__Problem to work on__.
Quote exactly and only this range of lines in the data below: the line that holds "Definition reaper_armed_only_when_enabled : bool" to the line that holds "Definition times_out_after_the_interval_when_idle : bool", both included.

-=-=-=-=-

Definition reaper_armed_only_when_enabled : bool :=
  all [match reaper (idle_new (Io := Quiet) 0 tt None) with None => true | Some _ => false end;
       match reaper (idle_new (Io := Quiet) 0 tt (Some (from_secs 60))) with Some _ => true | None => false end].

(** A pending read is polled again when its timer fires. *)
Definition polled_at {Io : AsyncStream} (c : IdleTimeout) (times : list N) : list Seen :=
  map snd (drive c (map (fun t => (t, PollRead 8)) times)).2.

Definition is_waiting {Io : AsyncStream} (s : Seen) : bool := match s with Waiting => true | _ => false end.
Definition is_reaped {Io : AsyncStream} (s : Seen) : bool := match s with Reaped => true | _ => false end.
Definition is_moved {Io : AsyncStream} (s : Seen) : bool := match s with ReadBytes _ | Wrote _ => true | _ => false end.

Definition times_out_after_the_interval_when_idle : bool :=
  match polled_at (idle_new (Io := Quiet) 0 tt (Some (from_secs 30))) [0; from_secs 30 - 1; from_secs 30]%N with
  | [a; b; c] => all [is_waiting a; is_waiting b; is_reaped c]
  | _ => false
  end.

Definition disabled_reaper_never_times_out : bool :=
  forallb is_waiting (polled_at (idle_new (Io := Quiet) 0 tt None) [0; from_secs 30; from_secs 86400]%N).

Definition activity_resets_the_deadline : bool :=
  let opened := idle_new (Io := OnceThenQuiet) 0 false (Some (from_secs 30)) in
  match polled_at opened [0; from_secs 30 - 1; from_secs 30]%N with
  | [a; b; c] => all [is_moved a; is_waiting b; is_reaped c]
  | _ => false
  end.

-=-=-=-=-

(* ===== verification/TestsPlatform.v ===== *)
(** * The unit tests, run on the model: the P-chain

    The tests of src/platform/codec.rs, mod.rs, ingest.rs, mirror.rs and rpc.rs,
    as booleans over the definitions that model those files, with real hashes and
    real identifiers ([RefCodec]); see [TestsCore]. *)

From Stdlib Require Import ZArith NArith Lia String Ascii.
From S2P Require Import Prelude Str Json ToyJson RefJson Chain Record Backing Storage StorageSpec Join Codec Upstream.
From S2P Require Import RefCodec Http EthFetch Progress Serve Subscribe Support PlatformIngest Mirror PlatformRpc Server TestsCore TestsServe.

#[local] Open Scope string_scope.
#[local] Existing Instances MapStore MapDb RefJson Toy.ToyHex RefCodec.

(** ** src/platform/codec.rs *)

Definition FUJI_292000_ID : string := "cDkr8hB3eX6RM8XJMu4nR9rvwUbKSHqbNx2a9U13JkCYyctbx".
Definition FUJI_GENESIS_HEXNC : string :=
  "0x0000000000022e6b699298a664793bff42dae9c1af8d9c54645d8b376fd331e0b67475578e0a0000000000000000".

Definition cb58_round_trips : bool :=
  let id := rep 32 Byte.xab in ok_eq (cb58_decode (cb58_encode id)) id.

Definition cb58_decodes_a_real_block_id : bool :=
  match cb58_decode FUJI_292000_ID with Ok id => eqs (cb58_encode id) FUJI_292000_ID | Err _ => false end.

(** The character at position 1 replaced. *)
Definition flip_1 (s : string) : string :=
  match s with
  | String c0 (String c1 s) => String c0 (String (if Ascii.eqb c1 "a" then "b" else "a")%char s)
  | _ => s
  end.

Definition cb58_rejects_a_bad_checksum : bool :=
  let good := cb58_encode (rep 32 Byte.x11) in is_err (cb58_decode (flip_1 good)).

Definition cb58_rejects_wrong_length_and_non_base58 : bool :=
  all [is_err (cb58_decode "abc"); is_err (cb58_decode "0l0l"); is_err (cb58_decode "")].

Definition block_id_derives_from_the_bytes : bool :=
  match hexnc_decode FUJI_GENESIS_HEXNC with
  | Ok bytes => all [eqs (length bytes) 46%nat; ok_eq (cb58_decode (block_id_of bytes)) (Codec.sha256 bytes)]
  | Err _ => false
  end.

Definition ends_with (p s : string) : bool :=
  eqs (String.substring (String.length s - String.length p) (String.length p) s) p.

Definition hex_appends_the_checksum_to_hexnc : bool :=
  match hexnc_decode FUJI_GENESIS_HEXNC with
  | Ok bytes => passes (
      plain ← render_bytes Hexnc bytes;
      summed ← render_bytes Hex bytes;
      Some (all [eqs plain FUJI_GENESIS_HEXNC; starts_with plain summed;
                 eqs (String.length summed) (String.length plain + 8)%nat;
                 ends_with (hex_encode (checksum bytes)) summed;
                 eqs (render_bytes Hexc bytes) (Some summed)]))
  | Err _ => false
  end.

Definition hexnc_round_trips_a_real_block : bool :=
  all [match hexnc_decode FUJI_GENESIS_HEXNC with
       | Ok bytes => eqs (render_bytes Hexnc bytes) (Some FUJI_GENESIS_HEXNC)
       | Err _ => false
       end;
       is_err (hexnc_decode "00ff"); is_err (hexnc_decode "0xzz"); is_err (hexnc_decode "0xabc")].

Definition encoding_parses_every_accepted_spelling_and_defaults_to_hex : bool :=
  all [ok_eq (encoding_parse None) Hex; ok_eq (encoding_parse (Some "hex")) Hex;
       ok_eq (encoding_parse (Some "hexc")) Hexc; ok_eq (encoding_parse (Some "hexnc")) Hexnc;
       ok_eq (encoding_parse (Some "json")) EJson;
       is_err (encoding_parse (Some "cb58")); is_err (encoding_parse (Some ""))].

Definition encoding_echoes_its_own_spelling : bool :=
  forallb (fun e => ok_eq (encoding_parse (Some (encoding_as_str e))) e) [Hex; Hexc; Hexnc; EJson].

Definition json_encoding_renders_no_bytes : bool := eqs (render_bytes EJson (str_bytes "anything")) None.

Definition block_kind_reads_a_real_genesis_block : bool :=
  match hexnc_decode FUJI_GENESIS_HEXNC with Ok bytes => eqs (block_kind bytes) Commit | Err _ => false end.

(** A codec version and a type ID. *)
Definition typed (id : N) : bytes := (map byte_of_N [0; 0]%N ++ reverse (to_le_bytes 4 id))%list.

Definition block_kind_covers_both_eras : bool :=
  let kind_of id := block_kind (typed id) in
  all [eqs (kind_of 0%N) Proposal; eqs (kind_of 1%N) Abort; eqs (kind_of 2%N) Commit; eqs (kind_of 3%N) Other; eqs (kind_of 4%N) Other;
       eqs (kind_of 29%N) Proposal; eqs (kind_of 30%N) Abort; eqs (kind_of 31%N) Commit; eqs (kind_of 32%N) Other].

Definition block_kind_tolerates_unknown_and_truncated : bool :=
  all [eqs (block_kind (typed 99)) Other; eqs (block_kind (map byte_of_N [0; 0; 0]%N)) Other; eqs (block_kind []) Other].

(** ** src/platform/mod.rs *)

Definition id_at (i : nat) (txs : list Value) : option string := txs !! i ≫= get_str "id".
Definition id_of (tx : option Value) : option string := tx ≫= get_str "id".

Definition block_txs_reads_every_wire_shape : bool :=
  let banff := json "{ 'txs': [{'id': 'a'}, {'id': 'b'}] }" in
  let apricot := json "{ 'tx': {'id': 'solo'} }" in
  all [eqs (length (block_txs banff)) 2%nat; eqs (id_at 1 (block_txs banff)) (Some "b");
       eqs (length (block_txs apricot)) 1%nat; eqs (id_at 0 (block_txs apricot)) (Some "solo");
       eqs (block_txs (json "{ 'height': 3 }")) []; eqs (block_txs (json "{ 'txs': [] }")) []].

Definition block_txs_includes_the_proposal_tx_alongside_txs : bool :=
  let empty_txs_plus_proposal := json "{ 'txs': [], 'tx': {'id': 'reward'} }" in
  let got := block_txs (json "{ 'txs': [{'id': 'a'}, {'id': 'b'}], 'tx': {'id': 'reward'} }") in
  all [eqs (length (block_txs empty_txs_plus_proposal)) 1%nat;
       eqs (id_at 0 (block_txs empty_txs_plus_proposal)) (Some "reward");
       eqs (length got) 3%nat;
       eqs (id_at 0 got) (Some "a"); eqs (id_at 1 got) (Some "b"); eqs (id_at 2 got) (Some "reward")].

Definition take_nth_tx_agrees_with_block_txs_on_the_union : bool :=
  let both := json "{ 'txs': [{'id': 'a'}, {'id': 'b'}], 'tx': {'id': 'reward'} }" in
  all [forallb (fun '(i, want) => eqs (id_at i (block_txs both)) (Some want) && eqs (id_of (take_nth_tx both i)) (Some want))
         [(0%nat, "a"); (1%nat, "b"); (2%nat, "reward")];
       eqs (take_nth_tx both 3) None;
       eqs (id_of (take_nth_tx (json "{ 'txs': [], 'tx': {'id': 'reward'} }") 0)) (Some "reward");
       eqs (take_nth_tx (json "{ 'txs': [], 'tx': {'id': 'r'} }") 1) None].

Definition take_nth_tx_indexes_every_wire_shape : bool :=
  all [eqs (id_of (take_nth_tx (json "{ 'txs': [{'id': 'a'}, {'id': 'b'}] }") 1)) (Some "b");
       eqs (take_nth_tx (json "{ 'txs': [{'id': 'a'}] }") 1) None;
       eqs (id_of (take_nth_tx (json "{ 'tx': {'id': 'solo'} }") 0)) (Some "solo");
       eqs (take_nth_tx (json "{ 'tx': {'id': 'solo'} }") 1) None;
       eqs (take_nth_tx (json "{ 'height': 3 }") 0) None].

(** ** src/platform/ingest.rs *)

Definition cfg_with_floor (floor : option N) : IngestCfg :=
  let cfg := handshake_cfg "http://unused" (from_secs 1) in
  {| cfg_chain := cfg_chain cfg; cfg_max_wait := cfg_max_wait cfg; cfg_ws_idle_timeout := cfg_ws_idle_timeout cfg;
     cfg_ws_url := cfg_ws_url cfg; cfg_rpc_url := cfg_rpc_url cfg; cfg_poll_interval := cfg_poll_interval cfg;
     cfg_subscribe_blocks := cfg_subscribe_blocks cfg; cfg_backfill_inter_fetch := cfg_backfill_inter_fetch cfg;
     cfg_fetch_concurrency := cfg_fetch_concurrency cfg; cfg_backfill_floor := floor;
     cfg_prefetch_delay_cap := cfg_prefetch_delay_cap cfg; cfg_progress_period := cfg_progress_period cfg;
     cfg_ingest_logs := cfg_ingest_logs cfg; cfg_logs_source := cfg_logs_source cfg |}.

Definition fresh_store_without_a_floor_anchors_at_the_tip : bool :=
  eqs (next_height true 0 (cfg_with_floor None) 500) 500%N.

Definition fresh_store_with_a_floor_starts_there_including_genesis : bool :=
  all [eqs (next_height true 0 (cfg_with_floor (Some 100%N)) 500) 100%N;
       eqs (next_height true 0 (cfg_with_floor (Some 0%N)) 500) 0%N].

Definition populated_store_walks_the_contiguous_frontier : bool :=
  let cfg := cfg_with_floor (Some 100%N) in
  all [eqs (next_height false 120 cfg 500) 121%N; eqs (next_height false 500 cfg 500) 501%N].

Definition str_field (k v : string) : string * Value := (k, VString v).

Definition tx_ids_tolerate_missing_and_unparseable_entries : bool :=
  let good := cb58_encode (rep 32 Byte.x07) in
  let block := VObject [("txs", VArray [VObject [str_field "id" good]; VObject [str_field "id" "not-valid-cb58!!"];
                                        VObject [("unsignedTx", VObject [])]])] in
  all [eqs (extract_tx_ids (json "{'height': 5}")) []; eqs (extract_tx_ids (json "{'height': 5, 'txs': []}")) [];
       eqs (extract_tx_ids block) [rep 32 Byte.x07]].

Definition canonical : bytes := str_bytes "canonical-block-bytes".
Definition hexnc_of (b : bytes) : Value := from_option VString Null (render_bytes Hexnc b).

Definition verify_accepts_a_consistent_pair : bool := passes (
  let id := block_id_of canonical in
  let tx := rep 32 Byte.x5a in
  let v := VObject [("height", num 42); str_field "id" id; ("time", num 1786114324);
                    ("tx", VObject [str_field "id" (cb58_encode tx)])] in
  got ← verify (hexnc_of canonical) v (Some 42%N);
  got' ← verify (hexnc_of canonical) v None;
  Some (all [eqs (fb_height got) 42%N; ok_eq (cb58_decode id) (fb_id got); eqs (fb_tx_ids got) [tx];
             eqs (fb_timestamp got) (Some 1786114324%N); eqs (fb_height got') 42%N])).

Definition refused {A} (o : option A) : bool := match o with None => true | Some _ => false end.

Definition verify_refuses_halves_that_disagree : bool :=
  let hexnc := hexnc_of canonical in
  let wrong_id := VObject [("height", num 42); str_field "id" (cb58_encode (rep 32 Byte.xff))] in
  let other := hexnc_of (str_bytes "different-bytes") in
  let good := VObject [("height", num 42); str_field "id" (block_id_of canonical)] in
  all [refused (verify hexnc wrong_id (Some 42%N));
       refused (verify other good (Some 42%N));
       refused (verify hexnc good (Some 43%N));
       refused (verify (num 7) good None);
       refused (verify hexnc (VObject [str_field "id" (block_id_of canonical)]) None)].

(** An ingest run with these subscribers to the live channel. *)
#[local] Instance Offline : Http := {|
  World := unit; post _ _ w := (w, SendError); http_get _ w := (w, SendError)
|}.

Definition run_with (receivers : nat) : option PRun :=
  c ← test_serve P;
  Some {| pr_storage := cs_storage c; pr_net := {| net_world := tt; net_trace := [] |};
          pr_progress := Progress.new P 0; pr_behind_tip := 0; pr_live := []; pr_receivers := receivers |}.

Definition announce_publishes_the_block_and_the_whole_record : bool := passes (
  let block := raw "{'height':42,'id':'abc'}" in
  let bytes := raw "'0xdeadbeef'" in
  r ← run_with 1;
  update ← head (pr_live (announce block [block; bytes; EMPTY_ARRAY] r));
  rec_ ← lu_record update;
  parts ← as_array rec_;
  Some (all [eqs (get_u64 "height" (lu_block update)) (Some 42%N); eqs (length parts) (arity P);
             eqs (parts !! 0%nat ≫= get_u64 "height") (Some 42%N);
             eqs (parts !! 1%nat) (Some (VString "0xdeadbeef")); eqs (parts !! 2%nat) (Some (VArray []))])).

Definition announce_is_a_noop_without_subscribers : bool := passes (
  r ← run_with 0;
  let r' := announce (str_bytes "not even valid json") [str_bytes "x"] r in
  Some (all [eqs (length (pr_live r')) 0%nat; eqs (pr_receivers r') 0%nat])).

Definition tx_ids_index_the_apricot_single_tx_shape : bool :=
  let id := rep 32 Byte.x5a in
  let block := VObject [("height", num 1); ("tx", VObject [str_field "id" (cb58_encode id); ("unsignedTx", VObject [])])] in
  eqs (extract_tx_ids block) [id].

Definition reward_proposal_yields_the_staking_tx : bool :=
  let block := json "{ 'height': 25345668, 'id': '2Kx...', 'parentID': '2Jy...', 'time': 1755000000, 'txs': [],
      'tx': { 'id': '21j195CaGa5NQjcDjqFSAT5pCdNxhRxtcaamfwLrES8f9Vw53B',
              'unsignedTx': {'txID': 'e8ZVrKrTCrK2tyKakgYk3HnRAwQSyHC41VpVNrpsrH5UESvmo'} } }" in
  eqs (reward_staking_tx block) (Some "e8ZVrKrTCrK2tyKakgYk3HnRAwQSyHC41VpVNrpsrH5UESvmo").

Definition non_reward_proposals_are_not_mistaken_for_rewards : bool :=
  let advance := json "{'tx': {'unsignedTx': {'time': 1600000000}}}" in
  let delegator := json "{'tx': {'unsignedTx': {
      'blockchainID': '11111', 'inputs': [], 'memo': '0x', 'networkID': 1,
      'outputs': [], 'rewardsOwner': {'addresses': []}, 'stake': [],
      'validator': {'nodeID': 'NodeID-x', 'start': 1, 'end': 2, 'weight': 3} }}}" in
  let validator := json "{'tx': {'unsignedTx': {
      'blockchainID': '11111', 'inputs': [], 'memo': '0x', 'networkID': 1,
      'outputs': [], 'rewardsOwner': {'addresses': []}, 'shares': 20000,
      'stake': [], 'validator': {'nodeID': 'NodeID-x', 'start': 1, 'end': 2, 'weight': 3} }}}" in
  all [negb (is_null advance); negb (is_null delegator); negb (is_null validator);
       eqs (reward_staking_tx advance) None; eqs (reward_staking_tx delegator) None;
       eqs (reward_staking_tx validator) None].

-=-=-=-=-

__Response to this exercise__.
Definition reaper_armed_only_when_enabled : bool :=
  all [match reaper (idle_new (Io := Quiet) 0 tt None) with None => true | Some _ => false end;
       match reaper (idle_new (Io := Quiet) 0 tt (Some (from_secs 60))) with Some _ => true | None => false end].

(** A pending read is polled again when its timer fires. *)
Definition polled_at {Io : AsyncStream} (c : IdleTimeout) (times : list N) : list Seen :=
  map snd (drive c (map (fun t => (t, PollRead 8)) times)).2.

Definition is_waiting {Io : AsyncStream} (s : Seen) : bool := match s with Waiting => true | _ => false end.
Definition is_reaped {Io : AsyncStream} (s : Seen) : bool := match s with Reaped => true | _ => false end.
Definition is_moved {Io : AsyncStream} (s : Seen) : bool := match s with ReadBytes _ | Wrote _ => true | _ => false end.

Definition times_out_after_the_interval_when_idle : bool :=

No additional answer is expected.